This length was considered representative.
Task 1B. Test Method Development
Test Series 1 – Vapor Emission Comparison - Air Flow Capacity Tests
During a container filling process, an FMLLG will initially vent propane vapor until the propane
liquid level reaches the end of the dip tube. Therefore, it is appropriate to measure the amount of
propane vapor released for the various designs of gauges. Rather than use propane vapor directly
we chose to perform airflow capacity tests and convert the results to propane vapor for
comparison purposes. This approach and the test method utilized are very similar to the methods
in UL standards covering flow capacity tests for LP-Gas devices such as regulators and relief
valves in vapor service. Flow capacity tests were conducted with air at three pressures
representing propane vapor temperatures of 0 F, 50 F, and 100 F, which corresponded to propane
container pressures of 20, 80, and 175 psig). These results were converted to propane vapor
using industry accepted practices in order to obtain a base line propane vapor release rate at the
various pressures. The conversion from one gas to another is accomplished by multiplying the
flow of one gas by the square root of the ratio of their specific gravities. Each test sample was
placed in a suitable pressure-containing segment with pressure measurement capability, and
connected to an air supply system incorporating a regulator, control valve, and flowmeter. The
pressure to the sample was held constant while the flow rate through the sample was measured.
A total of 27 tests were planned and carried out; (3 pressures times 9 samples = 27 total tests).

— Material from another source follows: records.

(** C6: Listing fd or fdinfo in as many calls as the caller likes and then
    looking a name up, while the process opens and closes files: the name of a
    descriptor that stays open, and that the reading has come past, has been
    listed and is found; and only names of descriptors that were open are
    listed, "." and ".." apart, or found. *)
Theorem fd_directory_finds_what_it_lists E V bound fuel filp dir dir_inode dentry n w
    (readfd : nat -> file_id -> prog Z) (lookup : inode_id -> dentry_id -> prog Z) :
  keeps E (fd_kernel V) -> live_table V bound -> 0 <= bound < 2 ^ 31 - 2 -> bound <= Z.of_nat fuel ->
  (forall k, stays_open V k -> 0 <= k < bound) -> (forall k, may_open V k -> 0 <= k) ->
  opened filp dir 0 (mem w) -> In readfd [proc_readfd; proc_readfdinfo] -> In lookup [proc_lookupfd; proc_lookupfdinfo] ->
  let name := d_name (k_dentry (mem w) !!! dentry) in is_bytes name -> name <> [] ->
  ends E (again n (readfd fuel filp);; lookup dir_inode dentry) w (fun r w' => balanced w w' /\
    exists l, dirents (log w') = rev l ++ dirents (log w) /\
      (forall k, stays_open V k -> k + 2 < f_pos (k_file (mem w') !!! filp) -> name = (numeric_name k).1 ->
        name ∈ accepted l /\ r = 0) /\
      (name ∈ accepted l \/ r = 0 -> name ∈ dots \/ exists k, may_open V k /\ name = (numeric_name k).1)).
Proof.
  intros HE Hview Hmax Hfuel Hstay Hmay Ho Hr Hl name Hb Hne. apply (wp_ends _ (fd_kernel V)); [done|].
  destruct (readfd_instantiates readfd fuel filp Hr) as (g & -> & Hi & Ha).
  destruct (lookupfd_finds lookup dir_inode dentry Hl) as (Hfr & f & Heq & Hf).
  apply wp_bind, (wp_contract (live_files V)); [apply fd_kernel_files|].
  apply (again_fd_wp V bound fuel filp dir g n Hi Ha Hview Hmax Hfuel 0); [lia|done|].
  intros l q w1 [Hbal [Hd1 Hp]] Ho1 Hq Hlist. destruct (Hp dentry) as [Hpn Hpd].
  assert (Hlook : wp (fd_kernel V) (lookup dir_inode dentry) (fun r w' => balanced w1 w' /\
    (forall k, stays_open V k -> name = (numeric_name k).1 -> r = 0) /\
    (r = 0 -> exists k, may_open V k /\ name = (numeric_name k).1)) w1).
  { rewrite Heq. pose proof (proc_lookupfd_common_finds V f dir_inode dentry w1 (Hf V)) as H. rewrite Hpd in H.
    apply H; [intros k Hk%Hstay; lia|done|done|done]. }
  eapply wp_mono; [apply wp_wlp; [exact Hlook|eapply wlp_contract; [|apply Hfr]; by intros ? ? ? ? ? [[] _]]|].
  intros r w2 [(Hbal2 & Hfound & Hopen) (Hfile & _ & Hd2 & _)]. split; [by apply (balanced_trans _ w1)|].
  exists l. split; [by rewrite Hd2|]. destruct Ho1 as (Hpos & _). rewrite Hfile, Hpos.
  destruct (Hlist [] (fd_names_start V)) as (S & (_ & Hin & Hall) & Hacc). cbn [app] in Hacc. rewrite Hacc. split.
  - intros k Hk Hkq He. split; [|by apply (Hfound k)]. rewrite elem_of_app. right. apply list_elem_of_fmap.
    exists k. split; [done|]. apply Hall; [done|]. specialize (Hstay k Hk). lia.
  - intros [[Hdot|(k & He & Hk)%list_elem_of_fmap]%elem_of_app|Hz]; [|right; exists k; split; [by apply Hin|done]|right; by apply Hopen].
    left. rewrite <- (ztake_zdrop q dots), elem_of_app. by left.
Qed.
(** The rest of the kernel leaves these fields alone, and [new_inode] answers
    an inode with no table of base.c. *)
Definition marks_kept : contract := fun o =>
  match o return list obs -> kmem -> ans o -> kmem -> Prop with
  | NewInode _ => fun _ m x m' =>
      match x with
      | Some ino => blank (k_inode m' !!! ino) /\
          forall j, j <> ino -> marks (k_inode m' !!! j) = marks (k_inode m !!! j)
      | None => same_marks m m'
      end
  | _ => fun _ m _ m' => same_marks m m'
  end.

Lemma marks_typed i i' : marks i' = marks i -> inode_typed i -> inode_typed i'.
Proof. unfold inode_typed. intros [= -> -> ->]. done. Qed.

Lemma marks_blank i i' : marks i' = marks i -> blank i -> blank i'.
Proof. unfold blank. intros [= -> -> _]. done. Qed.

Lemma same_marks_typed m m' : same_marks m m' -> store_typed m -> store_typed m'.
Proof. intros Hm Ht j. by apply (marks_typed (k_inode m !!! j)). Qed.

Lemma same_marks_trans m1 m2 m3 : same_marks m1 m2 -> same_marks m2 m3 -> same_marks m1 m3.
Proof. intros H1 H2 j. by rewrite (H2 j). Qed.

Lemma blank_typed i : blank i -> inode_typed i.
Proof. intros (H1 & H2 & H3). by split_and!. Qed.

(** Programs that neither write those fields nor read the union. *)
Definition quiet {A : Type} (p : prog A) : Prop := forall w,
  wsafe marks_kept p (fun _ w' => same_marks (mem w) (mem w')) w.

Definition typing {A : Type} (p : prog A) : Prop := forall w,
  store_typed (mem w) -> wsafe marks_kept p (fun _ w' => store_typed (mem w')) w.

Lemma quiet_ret {A : Type} (a : A) : quiet (mret a).
Proof. intros w j. done. Qed.

Lemma quiet_halt {A : Type} y : y <> WrongMember -> quiet (@Halt A y).
Proof. intros Hy w. exact Hy. Qed.

Lemma quiet_wild {A : Type} : quiet (@Halt A WildAccess).
Proof. by apply quiet_halt. Qed.

Lemma quiet_fuel {A : Type} : quiet (@Halt A OutOfFuel).
Proof. by apply quiet_halt. Qed.

Lemma quiet_bind {A B : Type} (p : prog A) (f : A -> prog B) :
  quiet p -> (forall a, quiet (f a)) -> quiet (p ≫= f).
Proof.
  intros Hp Hf w. apply wsafe_bind. eapply wsafe_mono; [apply Hp|]. intros a w1 H1.
  eapply wsafe_mono; [apply Hf|]. intros b w2 H2. by apply (same_marks_trans _ (mem w1)).
Qed.

Lemma quiet_call o : match o with NewInode _ => False | _ => True end -> quiet (call o).
Proof. intros Ho w x m H. cbn. by destruct o. Qed.

Lemma quiet_gets {A : Type} (f : kmem -> A) : quiet (gets f).
Proof. intros w j. done. Qed.

Lemma quiet_modify f : (forall m, k_inode (f m) = k_inode m) -> quiet (modify f).
Proof. intros Hf w j. cbn. by rewrite Hf. Qed.

Lemma marks_upd_inode i f m j : j <> i \/ (forall x, marks (f x) = marks x) ->
  marks (k_inode (upd_inode i f m) !!! j) = marks (k_inode m !!! j).
Proof.
  rewrite k_inode_upd_inode. destruct (decide (j = i)) as [->|Hne].
  - rewrite lookup_total_insert_eq. intros [?|Hf]; [done|apply Hf].
  - by rewrite lookup_total_insert_ne.
Qed.

Lemma quiet_upd_inode i f : (forall x, marks (f x) = marks x) -> quiet (modify (upd_inode i f)).
Proof. intros Hf w j. apply marks_upd_inode. by right. Qed.

Lemma typing_quiet {A : Type} (p : prog A) : quiet p -> typing p.
Proof. intros Hp w Hw. eapply wsafe_mono; [apply Hp|]. intros a w' Hm. by apply (same_marks_typed (mem w)). Qed.

Lemma typing_bind {A B : Type} (p : prog A) (f : A -> prog B) :
  typing p -> (forall a, typing (f a)) -> typing (p ≫= f).
Proof.
  intros Hp Hf w Hw. apply wsafe_bind. eapply wsafe_mono; [by apply Hp|]. intros a w1 H1. by apply Hf.
Qed.

Create HintDb quiet discriminated.
#[export] Hint Constants Opaque : quiet.
#[export] Hint Resolve quiet_ret quiet_wild quiet_fuel quiet_gets : quiet.

(** Proves [quiet] of a program from its syntax. *)
Ltac quiet := repeat first
  [ match goal with |- forall _, _ => intros ? end
  | match goal with
    | |- quiet (_ ≫= _) => apply quiet_bind
    | |- quiet (call _) => apply quiet_call; exact I
    | |- quiet (modify (upd_inode _ _)) => apply quiet_upd_inode; intros []; reflexivity
    | |- quiet (modify _) => apply quiet_modify; intros []; reflexivity
    | |- quiet (match ?x with _ => _ end) => destruct x
    | |- quiet (match ?x with _ => _ end _) => destruct x
    end
  | solve [auto with quiet nocore] ].
Ltac quietly := kunfold; quiet.

(** ** Programs that leave the fields alone *)

Lemma dentry_inode_quiet d : quiet (dentry_inode d).
Proof. unfold dentry_inode. quietly. Qed.
Lemma file_inode_quiet f : quiet (file_inode f).
Proof. unfold file_inode. apply quiet_bind; [quietly|apply dentry_inode_quiet]. Qed.
#[export] Hint Resolve dentry_inode_quiet file_inode_quiet : quiet.

Lemma get_fs_path_quiet t r : quiet (get_fs_path t r).
Proof. unfold get_fs_path. quietly. Qed.
Lemma check_mem_permission_quiet t : quiet (check_mem_permission t).
Proof. unfold check_mem_permission. quietly. Qed.
Lemma proc_fd_access_allowed_quiet i : quiet (proc_fd_access_allowed i).
Proof. unfold proc_fd_access_allowed. quietly. Qed.
Lemma task_dumpable_quiet t : quiet (task_dumpable t).
Proof. unfold task_dumpable. quietly. Qed.
Lemma proc_setattr_quiet i v : quiet (proc_setattr i v).
Proof. unfold proc_setattr. quietly. Qed.
Lemma get_nr_threads_quiet t : quiet (get_nr_threads t).
Proof. unfold get_nr_threads. quietly. Qed.
#[export] Hint Resolve get_fs_path_quiet check_mem_permission_quiet proc_fd_access_allowed_quiet
  task_dumpable_quiet proc_setattr_quiet get_nr_threads_quiet : quiet.

Lemma own_by_task_quiet t i : quiet (own_by_task t i).
Proof. unfold own_by_task. quietly. Qed.
Lemma strip_ids_quiet i : quiet (strip_ids i).
Proof. unfold strip_ids. quietly. Qed.
#[export] Hint Resolve own_by_task_quiet strip_ids_quiet : quiet.

Lemma pid_revalidate_quiet d : quiet (pid_revalidate d).
Proof. unfold pid_revalidate. quietly. Qed.
Lemma tid_fd_revalidate_quiet d : quiet (tid_fd_revalidate d).
Proof. unfold tid_fd_revalidate. quietly. Qed.
Lemma proc_base_revalidate_quiet d : quiet (proc_base_revalidate d).
Proof. unfold proc_base_revalidate. quietly. Qed.
Lemma pid_delete_dentry_quiet d : quiet (pid_delete_dentry d).
Proof. unfold pid_delete_dentry. quietly. Qed.
Lemma pid_getattr_quiet d : quiet (pid_getattr d).
Proof. unfold pid_getattr. quietly. Qed.
Lemma proc_task_getattr_quiet d : quiet (proc_task_getattr d).
Proof. unfold proc_task_getattr. quietly. Qed.
Lemma proc_fd_permission_quiet i mask : quiet (proc_fd_permission i mask).
Proof. unfold proc_fd_permission. quietly. Qed.
Lemma set_and_add_quiet d ops i : quiet (set_and_add d ops i).
Proof. unfold set_and_add. quietly. Qed.
#[export] Hint Resolve pid_revalidate_quiet tid_fd_revalidate_quiet proc_base_revalidate_quiet
  pid_delete_dentry_quiet pid_getattr_quiet proc_task_getattr_quiet proc_fd_permission_quiet set_and_add_quiet : quiet.

Section Quiet.
Context `{Arch} `{Config}.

Test Series 2 – Liquid Propane Release and Freeze Susceptibility Tests
Also during a container filling process, FMLLG will vent propane liquid when the propane
liquid level reaches the end of the dip tube. It is appropriate to measure this liquid release at this
point. The liquid propane is flashing to vapor at the outlet of the gauge. There are concerns that
because of moisture found in propane, that these new smaller orifice gauges might freeze up and
therefore not indicate that the proper filling level is reached. For the second series of tests,
appropriate sized LP-Gas containers were obtained, with two openings (one for a shutoff valve
for which to fill, and a second opening into which was installed each test sample. Water and a
pure grade of propane (purity level = 99%) were used.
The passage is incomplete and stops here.